Top of Records supplied

Lemma ustore_ok buf : ∀ w m f fl root T U va e,
  as_ok m f fl root T U → on_cpu w root → 0 ≤ va → va + Z.of_nat (length buf) ≤ 2 ^ 47 →
  uaccess U PTE_W va (Z.of_nat (length buf)) →
  ∃ m', ustore va buf (KS (vmw w m f) e) = Ok tt (KS (vmw w m' f) e) ∧ uwrote m U va buf m'.
Proof.
  induction buf as [|b buf IH]; intros w m f fl root T U va e HA Hc H0 H1 HU.
  { exists m. split; [done|apply uwrote_nil]. }
  cbn [ustore length] in *. destruct (HU va ltac:(lia)) as (p & g & Hp & Hg).
  rewrite !bind_getw, (on_cpu_vmw _ _ _ root), vmw_mem by done. erewrite (mmu_ub m) by (done || unfold uva; lia).
  rewrite Hp, Hg. change (true && (PTE_W =? 0)) with false. cbv iota. rewrite bind_munwrap, bind_modm, u64_small by lia.
  pose proof (Z.div_mod va PGSIZE ltac:(done)). pose proof (va_offset va).
  pose proof (uwrote_page m f fl root T U (va / PGSIZE) p g (va mod PGSIZE) [b] HA Hp ltac:(lia) ltac:(cbn; lia)) as W1.
  replace (va / PGSIZE * PGSIZE + va mod PGSIZE) with va in W1 by lia. rewrite wr_bytes_1 in W1.
  destruct (IH w (wr m (p + va mod PGSIZE) b) f fl root T U (va + 1) e) as (m' & Hr & W2); try done; try lia.
  { by eapply uwrote_as. }
  { intros x Hx. apply HU. lia. }
  exists m'. split; [done|]. by apply (uwrote_app m U va [b] buf (wr m (p + va mod PGSIZE) b)).
Qed.

(** What was written is what is read. *)
Lemma uwrote_read m U va buf m' : uwrote m U va buf m' → ubytes m' U va (length buf) = buf.
Proof.
  intros [HB _]. apply list_eq_same_length with (length buf); [done|unfold ubytes; by rewrite length_fmap, length_seq|].
  intros i x y Hi H1 H2. unfold ubytes in H1. rewrite list_lookup_fmap, lookup_seq_lt in H1 by done. cbn in H1.
  injection H1 as <-. rewrite HB, decide_True by lia. cbn.
  replace (Z.to_nat (va + Z.of_nat i - va)) with i by lia. by apply list_lookup_total_correct.
Qed.
(** ** Two address spaces *)

(** The pages an address space is made of. *)
Definition uses (T : tables) (U : upages) (p : Z) : Prop := (∃ k, T !! k = Some p) ∨ ∃ v g, U !! v = Some (p, g).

Bottom of Records supplied

Exercise description:
Lines that hold the word "ubytes" are the ones to copy from the entries above.

Result of the task:
Lemma uwrote_read m U va buf m' : uwrote m U va buf m' → ubytes m' U va (length buf) = buf.
  intros [HB _]. apply list_eq_same_length with (length buf); [done|unfold ubytes; by rewrite length_fmap, length_seq|].
  intros i x y Hi H1 H2. unfold ubytes in H1. rewrite list_lookup_fmap, lookup_seq_lt in H1 by done. cbn in H1.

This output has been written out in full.